Which Backup Tools Are Affected and How Problems Show Up
Microsoft confirms that the KB5083769 Windows update can interfere with several widely used backup platforms: Macrium Reflect, Acronis Cyber Protect Cloud, UrBackup Server, and NinjaOne Backup. The core symptom is not usually failed image creation but broken image‑mount and snapshot operations that depend on the now‑blocked psmounterex.sys driver. On Windows 10, Windows 11, and Windows Server, administrators are reporting backup jobs that appear to run but later fail when mounting or browsing images, often accompanied by Volume Shadow Copy Service (VSS) issues. Typical errors include messages such as “The backup has failed because Microsoft VSS has timed out during the snapshot creation” or VSS_E_BAD_STATE. These failures can be confusing because the root cause lies in kernel driver enforcement, not in obvious misconfiguration inside the backup software itself, making proper diagnosis essential before applying any workaround.
How to Check If KB5083769 Is Breaking Your Backup Software
If your Macrium Acronis backup workflows or similar tools suddenly started failing, first confirm whether KB5083769 is installed on the affected machine. Then, look for a specific Code Integrity signal that Microsoft points to as the clearest indicator. Open Event Viewer and navigate to the Code Integrity log, then search for Event ID 3077 associated with Policy ID {D2BDA982-CCF6-4344-AC5B-0B44427B6816}. If you see entries showing that psmounterex.sys was blocked from loading, you have strong evidence that the Vulnerable Driver Blocklist enforcement, not generic VSS instability or application bugs, is the cause of your backup problems. This diagnostic step helps avoid unnecessary troubleshooting and focuses attention on obtaining updated backup software builds or implementing a temporary, carefully considered rollback strategy for affected systems.

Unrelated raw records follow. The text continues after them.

(** * libnunchuk: record stores, storage facade and Electrum synchronizer

    A shallow embedding of the persistence core of libnunchuk and of the
    part of the Electrum synchronizer that writes into it.

    Source files embedded here:
    - [src/unnamed/part_002] (storage.cpp, the revision that still holds
      the record-store classes [NunchukDb], [NunchukWalletDb],
      [NunchukSignerDb] next to the facade [NunchukStorage]);
    - [src/src/storage/roomdb.cpp], second document (storage.cpp, the
      later revision of the facade: [CreateWallet] takes
      [allow_used_signer] and delegates to [CreateWallet0]);
    - [src/unnamed/part_003], second document (synchronizer.cpp).

    Every record store is an SQLite database.  A table is modelled as the
    list of its rows in rowid (insertion) order, a table that does not
    exist as [None].  Statements are the few shapes the source uses
    (INSERT, INSERT .. ON CONFLICT DO UPDATE, UPDATE .. WHERE,
    DELETE .. WHERE), each returning the table afterwards together with
    the number [sqlite3_changes] reports for it; an INSERT that violates
    the PRIMARY KEY makes [sqlite3_finalize] return an error, which
    SQLCHECK throws as SQL_ERROR.  Encryption (the passphrase of
    [sqlite3_key]) is not modelled: every store is opened with the
    passphrase it was written with.  A store id names a file directly
    below [wallets] or [signers]: path separators inside an id are not
    followed. *)

From Stdlib Require Import ZArith Lia Ascii String DecimalString Sorted.
From stdpp Require Import base option list gmap strings.

Local Open Scope string_scope.
Local Open Scope list_scope.
Local Open Scope Z_scope.

(** ** Exceptions *)

Module StorageException.
Inductive code :=
  | WALLET_NOT_FOUND | MASTERSIGNER_NOT_FOUND | TX_NOT_FOUND | SIGNER_USED
  | INVALID_DATADIR | SQL_ERROR | WALLET_EXISTED | SIGNER_EXISTS
  | SIGNER_NOT_FOUND | ADDRESS_NOT_FOUND.
End StorageException.

Module NunchukException.
Inductive code :=
  | INVALID_PARAMETER | INVALID_BIP32_PATH | INVALID_PASSPHRASE
  | PASSPHRASE_ALREADY_USED | INVALID_SIGNER_PASSPHRASE | INVALID_AMOUNT
  | AMOUNT_OUT_OF_RANGE | SERVER_REQUEST_ERROR.
End NunchukException.

Inductive Exception :=
| StorageExc (c : StorageException.code)
| NunchukExc (c : NunchukException.code)
| JsonException.   (* nlohmann::json: parsing a text that is not JSON,
                        or converting a null *)

(** A call either returns or throws. *)
Inductive Result (A : Type) :=
| Ok (a : A)
| Throw (e : Exception).
Arguments Ok {A} a.
Arguments Throw {A} e.

Definition bind {A B : Type} (r : Result A) (k : A -> Result B) : Result B :=
  match r with
  | Ok a => k a
  | Throw e => Throw e
  end.

Notation "'let*' x ':=' e 'in' k" := (bind e (fun x => k))
  (at level 10, x name, e at level 200, k at level 200).

(** [sqlite3_column_int] of a stored 64-bit integer: its low 32 bits as a
    signed [int]. *)
Definition to_int (z : Z) : Z := (z + 2 ^ 31) mod 2 ^ 32 - 2 ^ 31.

#[global] Instance StorageException_code_eq_dec :
  EqDecision StorageException.code.
Proof. solve_decision. Defined.
#[global] Instance NunchukException_code_eq_dec :
  EqDecision NunchukException.code.
Proof. solve_decision. Defined.
#[global] Instance Exception_eq_dec : EqDecision Exception.
Proof. solve_decision. Defined.

(** ** Strings as the C++ code reads them *)

(** [std::string((char* )sqlite3_column_text(..))]: the text up to the
    first NUL byte. *)
Fixpoint cstr (s : string) : string :=
  match s with
  | EmptyString => EmptyString
  | String c s' => if Ascii.eqb c "000"%char then EmptyString
                   else String c (cstr s')
  end.

(** [boost::algorithm::to_lower_copy] in the "C" locale. *)
Definition to_lower_char (c : ascii) : ascii :=
  let n := nat_of_ascii c in
  if ((65 <=? n)%nat && (n <=? 90)%nat)%bool then ascii_of_nat (n + 32) else c.

Fixpoint to_lower_copy (s : string) : string :=
  match s with
  | EmptyString => EmptyString
  | String c s' => String (to_lower_char c) (to_lower_copy s')
  end.

Definition string_empty (s : string) : bool :=
  match s with EmptyString => true | _ => false end.

(** ** SQLite statements *)

Module Sqlite.
Section Statements.
Context {R : Type}.

  (** What stepping one statement yields: the rows afterwards and the
      count [sqlite3_changes] returns once the statement has completed. *)
Definition outcome : Type := list R * Z.

Definition count (p : R -> bool) (t : list R) : Z :=
    Z.of_nat (List.length (List.filter p t)).

  (** [UPDATE t SET .. WHERE p].  Every row matching the WHERE clause is
      counted, whether or not the assignment alters it. *)
Definition update (p : R -> bool) (f : R -> R) (t : list R) : outcome :=
    (map (fun r => if p r then f r else r) t, count p t).

  (** [INSERT INTO t VALUES r] under a PRIMARY KEY: a row with the same
      key makes the statement fail with SQLITE_CONSTRAINT; the statement
      is rolled back and the change counter is set to 0.  The error is
      what [sqlite3_finalize] returns for the statement afterwards
      ([constraint_failed] below). *)
Definition insert (same_key : R -> R -> bool) (r : R) (t : list R)
    : outcome :=
    if existsb (same_key r) t then (t, 0) else (t ++ [r], 1).

  (** Whether [sqlite3_finalize] returns an error for the INSERT of [r]
      that was stepped on the table: it does when a row with the key of
      [r] is there.  On a missing table the statement is NULL and
      [sqlite3_finalize(NULL)] is SQLITE_OK. *)
Definition constraint_failed (same_key : R -> R -> bool) (r : R)
      (t : option (list R)) : bool :=
    match t with
    | Some rows => existsb (same_key r) rows
    | None => false
    end.

  (** [INSERT .. ON CONFLICT(key) DO UPDATE SET ..]: one row is written
      either way, so one change is counted either way. *)
Definition upsert (same_key : R -> R -> bool) (r : R) (f : R -> R)
      (t : list R) : outcome :=
    if existsb (same_key r) t
    then (map (fun r' => if same_key r r' then f r' else r') t, 1)
    else (t ++ [r], 1).

  (** [DELETE FROM t WHERE p]. *)
Definition delete (p : R -> bool) (t : list R) : outcome :=
    (List.filter (fun r => negb (p r)) t, count p t).

  (** Running a statement on a connection whose change counter is
      [changes].  When the table is missing, [sqlite3_prepare] fails and
      leaves a NULL statement: [sqlite3_step] and [sqlite3_finalize] on
      NULL do nothing, and [sqlite3_changes] still answers for the
      previous statement. *)
Definition exec (stmt : list R -> outcome) (t : option (list R))
      (changes : Z) : option (list R) * Z :=
    match t with
    | Some rows => let '(rows', n) := stmt rows in (Some rows', n)
    | None => (None, changes)
    end.

  (** [SELECT .. WHERE p] followed by one [sqlite3_step]: the first
      matching row, if any. *)
Definition first_row (p : R -> bool) (t : option (list R)) : option R :=
    match t with
    | Some rows => List.find p rows
    | None => None
    end.

  (** [SELECT .. WHERE p] stepped to the end. *)
Definition all_rows (p : R -> bool) (t : option (list R)) : list R :=
    match t with
    | Some rows => List.filter p rows
    | None => []
    end.

Fixpoint insert_by_key (key : R -> string) (r : R) (t : list R) : list R :=
    match t with
    | [] => [r]
    | x :: t' =>
      if String.leb (key r) (key x) then r :: t
      else x :: insert_by_key key r t'
    end.

  (** [SELECT key FROM t] without a WHERE clause, for a table whose TEXT
      column [key] is its PRIMARY KEY: the query reads nothing but the
      key, so it is answered from the index of the key, and the rows come
      in the order of their keys (compared byte by byte), not in the
      order of insertion. *)
Definition index_scan (key : R -> string) (t : option (list R)) : list R :=
    match t with
    | Some rows => fold_right (insert_by_key key) [] rows
    | None => []
    end.
End Statements.
End Sqlite.

(** part_002:27-34: SQLCHECK on the result code of a statement or of
    [sqlite3_open]. *)
Definition SQLCHECK (failed : bool) : Result unit :=
  if failed then Throw (StorageExc StorageException.SQL_ERROR) else Ok tt.

(** ** NunchukDb: the record-store primitive (part_002:43-176) *)

Record NunchukDb := mkNunchukDb {
  id_ : string;
  VSTR : option (list (Z * string));   (* ID INT PRIMARY KEY, VALUE TEXT *)
  VINT : option (list (Z * Z));        (* ID INT PRIMARY KEY, VALUE INT *)
  changes : Z                          (* sqlite3_changes(db_) *)
}.

Definition same_id {V : Type} (r r' : Z * V) : bool := fst r =? fst r'.

(** part_002:109-122 *)
Definition PutString (key : Z) (value : string) (db : NunchukDb)
  : bool * NunchukDb :=
  let '(t, n) :=
    Sqlite.exec (Sqlite.upsert same_id (key, value) (fun _ => (key, value)))
                (VSTR db) (changes db) in
  let updated := n =? 1 in
  (updated, mkNunchukDb (id_ db) t (VINT db) n).

(** part_002:124-137 *)
Definition PutInt (key : Z) (value : Z) (db : NunchukDb)
  : bool * NunchukDb :=
  let '(t, n) :=
    Sqlite.exec (Sqlite.upsert same_id (key, value) (fun _ => (key, value)))
                (VINT db) (changes db) in
  let updated := n =? 1 in
  (updated, mkNunchukDb (id_ db) (VSTR db) t n).

(** part_002:139-151 *)
Definition GetString (key : Z) (db : NunchukDb) : string :=
  match Sqlite.first_row (fun r => fst r =? key) (VSTR db) with
  | Some r => cstr (snd r)
  | None => EmptyString
  end.

(** part_002:153-165 *)
Definition GetInt (key : Z) (db : NunchukDb) : Z :=
  match Sqlite.first_row (fun r => fst r =? key) (VINT db) with
  | Some r => snd r
  | None => 0
  end.

(** part_002:167-176.  The three tables a derived store may or may not
    have are fields of the derived records below, so [TableExists] is
    asked of the field. *)
Definition TableExists {R : Type} (t : option (list R)) : bool :=
  match t with Some _ => true | None => false end.

(** ** Types of the public API (nunchuk.h; only declarations are used) *)

Inductive Chain := MAIN | TESTNET | REGTEST.
Inductive WalletType := SINGLE_SIG | MULTI_SIG | ESCROW.
Inductive AddressType := ANY | LEGACY | NESTED_SEGWIT | NATIVE_SEGWIT.
Inductive DescriptorPath :=
  ANY_PATH | INTERNAL_ALL | INTERNAL | EXTERNAL_ALL | EXTERNAL | TEMPLATE.
Inductive TransactionStatus :=
| PENDING_SIGNATURES | READY_TO_BROADCAST | NETWORK_REJECTED
| PENDING_CONFIRMATION | REPLACED | CONFIRMED.

#[global] Instance Chain_eq_dec : EqDecision Chain.
Proof. solve_decision. Defined.
#[global] Instance WalletType_eq_dec : EqDecision WalletType.
Proof. solve_decision. Defined.
#[global] Instance AddressType_eq_dec : EqDecision AddressType.
Proof. solve_decision. Defined.
#[global] Instance TransactionStatus_eq_dec : EqDecision TransactionStatus.
Proof. solve_decision. Defined.

(** Amounts are [int64_t] satoshi, times are [time_t]; no arithmetic of
    the modelled code leaves the range of its type on amounts within
    [MAX_MONEY], so both are plain integers here. *)
Definition Amount := Z.
Definition time_t := Z.

Record SingleSigner := mkSingleSigner {
  get_name : string;
  get_xpub : string;
  get_public_key : string;
  get_derivation_path : string;
  get_master_fingerprint : string;
  get_last_health_check : time_t;
  get_master_signer_id : string;
  is_used : bool
}.

Definition has_master_signer (s : SingleSigner) : bool :=
  negb (string_empty (get_master_signer_id s)).

Definition TxInput : Type := string * Z.      (* txid, vout *)
Definition TxOutput : Type := string * Amount. (* address, amount *)

Record Transaction := mkTransaction {
  get_txid : string;
  get_height : Z;
  get_inputs : list TxInput;
  get_outputs : list TxOutput;
  get_user_outputs : list TxOutput;
  get_receive_outputs : list TxOutput;
  get_change_index : Z;
  get_m : Z;
  get_signers : list (string * bool);
  get_memo : string;
  get_status : TransactionStatus;
  get_replaced_by_txid : string;
  get_fee : Amount;
  get_fee_rate : Amount;
  get_blocktime : time_t;
  subtract_fee_from_amount : bool;
  is_receive : bool;
  get_sub_amount : Amount
}.

Module UnspentOutput.
Record t := mk {
    get_txid : string;
    get_vout : Z;
    get_address : string;
    get_amount : Amount;
    get_height : Z;
    get_memo : string
  }.
End UnspentOutput.

Record Wallet := mkWallet {
  wallet_id : string;
  wallet_m : Z;
  wallet_n : Z;
  wallet_signers : list SingleSigner;
  wallet_address_type : AddressType;
  wallet_is_escrow : bool;
  wallet_create_date : time_t;
  wallet_name : string;
  wallet_description : string;
  wallet_balance : Amount
}.

(** ** Collaborators whose code is outside the embedded files *)

(** utils/bip32.hpp: the canonical derivation path of a bucket index,
    the cache-kind tag of a bucket and the index a path ends in. *)
Class Bip32 := {
  GetBip32Path : Chain -> WalletType -> AddressType -> Z -> string;
  GetBip32Type : WalletType -> AddressType -> string;
  GetIndexFromPath : string -> Z
}.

Immediate Workarounds and Why Microsoft Says ‘Do Not Uninstall’
Microsoft’s official guidance is to keep KB5083769 installed and instead update your backup application to a version that no longer depends on the vulnerable driver. Vendors including Macrium, Acronis, UrBackup, and NinjaOne are preparing new builds that replace psmounterex.sys with a non‑blocklisted alternative, which should restore full functionality without reopening the security hole. Although some administrators have discussed uninstalling the KB5083769 Windows update or using an unofficial registry tweak to disable blocklist enforcement for this driver, both options re‑expose systems to the privilege‑escalation flaw that attackers actively seek to exploit. Microsoft does not endorse these approaches. If a temporary rollback is unavoidable on critical systems, it should be tightly scoped, closely monitored, and reversed as soon as a patched backup client is available and tested in your environment.
Security vs. Compatibility: Lessons for Backup and IT Teams
This incident underscores the ongoing friction between aggressive security hardening and third‑party software compatibility. By blocking psmounterex.sys to shut down CVE‑2023‑43896, Microsoft reduced a serious attack surface but inadvertently left administrators with backup software broken at a critical layer. Because backups are a primary defense against ransomware and other destructive attacks, any disruption has outsized operational risk, even when caused by a security fix. For IT and security teams, several lessons emerge: monitor cumulative updates like KB5083769 for known regressions, maintain a staging environment to test backup tools after each Patch Tuesday, and stay closely aligned with vendors for rapid driver and agent updates. The broader April update cycle has already produced other server and BitLocker side effects, reinforcing the need for structured patch‑management processes that balance security urgency with business continuity.